The weekend was absolutely beautiful and instead of sitting around, waiting for contractions  we kept busy and had a fantastic Easter. Saturday morning I decided that I could either A. Have a great weekend with my family, enjoy celebrating Easter and enjoy the sunshine.....or B. I could just sit around and make myself crazy by waiting to go into labor. The first option won and the weekend was fantastic.
Saturday morning we went to an Easter Egg Hunt that our town puts on. Literally hundreds of people were there and the kids had the best time. I was so impressed how it was broken up by age group and how all of the kids seemed to find tons of eggs. Everyone was happy and everyone was having fun.
New tradition for us? Absolutely.

Easter photos before church........
And for the sake of keepin' it real, this is what most of them looked like. Perfect photos all the time? No way, man! Not at our house!
Tea and flower planting in the sunshine. It was perfect and I was sad when I was done. I could have planted in the sun for hours. 
 A little bit of spring, that makes my heart smile.
Currently: 
On my table: The kids partially eaten Easter baskets, my notebook, a daffodil in a vase and my water bottle.
What I'm listening to: Only the birds outside! The house is still asleep.
What I'm thankful for: A wonderful Easter dinner over at my Mom's with family.
What I'm letting go: My expectations for when I should have this baby. The timing will be perfect.
What I'm holding onto: Every single extra hug and moment that I get with my "big" kids.

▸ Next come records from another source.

(* ===== verification/LeaseFacts.v ===== *)
(** * Leases

    When a lease is accepted, what its token binds, and the life of a lease
    from its issue to its expiry. *)
From S2P Require Import Prelude PyStr PyDict Json Sha256 DateTime Enums.
From S2P Require Import Models Digests DigestFacts TaskGraph ModelFacts Scheduler SchedInv.
From S2P Require Import Fixtures.

Local Open Scope string_scope.

(** ** Validation *)

(** The instant of a date as a UTC value. *)
Definition utc_of (d : datetime) : datetime := DT (instant d) (Some 0%Z).

Lemma snapshot_time_Ok d label u :
  snapshot_time d label = Ok u <->
  dt_aware d = true /\ wall_in_range (instant d) = true /\ u = utc_of d.
Proof.
  unfold snapshot_time. rewrite seq_Ok, raise_if_Ok. unfold naive, dt_to_utc, utc_of.
  rewrite negb_false_iff. destruct (wall_in_range (instant d)); naive_solver.
Qed.

Lemma instant_utc d : instant (utc_of d) = instant d.
Proof. change (instant (utc_of d)) with (instant d - 0)%Z. lia. Qed.

Lemma utc_of_utc d : utc_of (utc_of d) = utc_of d.
Proof. unfold utc_of at 1. by rewrite instant_utc. Qed.

Lemma lease_rejecting_Ok {A} (c : result A) v : lease_rejecting c = Ok v <-> c = Ok v.
Proof.
  unfold lease_rejecting. destruct c as [|e]; simpl; [done|]. by destruct (is_a _ _).
Qed.

(** Why [validate_lease] accepts [token] for task [x] and agent [a], and the
    lease [v] it returns: the one that [x] carries, with its times in UTC. *)
Record lease_accepted (x : Task.t) (a : Agent.t) (token : string) (now : datetime) (key : bytes)
    (allow_expired : bool) (v : Lease.t) : Prop := {
  la_carried : exists l, Task.lease x = Some l /\
    v = Lease.mk token (Task.id x) (Agent.id a) (Task.attempt x) (utc_of (Lease.acquired_at l))
          (utc_of (Lease.expires_at l)) (task_contract_digest x) (agent_contract_digest a) /\
    Lease.token l = token /\ Lease.agent_id l = Agent.id a;
  la_now : dt_aware now = true /\ wall_in_range (instant now) = true;
  la_current : Agent.current_task_id a = Some (Task.id x);
  la_run : Task.run_id x = Agent.run_id a;
  la_key : (32 <= length key)%nat;
  la_token : lease_token (Task.run_id x) (Task.id x) (Agent.id a) (Task.attempt x)
    (Lease.acquired_at v) (Lease.expires_at v) (task_contract_digest x) (agent_contract_digest a)
    key = Ok token;
  la_acquired : (instant (Lease.acquired_at v) <= instant now)%Z;
  la_heartbeat : forall h, Agent.last_heartbeat_at a = Some h -> (instant h <= instant now)%Z;
  la_live : allow_expired = false -> (instant now < instant (Lease.expires_at v))%Z;
}.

What's on your table? What are you listening to? Thankful for? Letting go? Holding onto?



Angela

3 comments:

  1. you are such a blessing...so thankful for you and your family...thanks for the flowers!!! so great to have you all over for celebration!

    ReplyDelete
  2. Darn I was hoping for baby pictures!!! Glad you had a good weekend anyways!

    ReplyDelete
  3. Off topic but your daughter's poncho is gorgeous. Was it a gift or can it be bought somewhere? Sending you peaceful vibes for a smooth productive labor whenever it decides to start.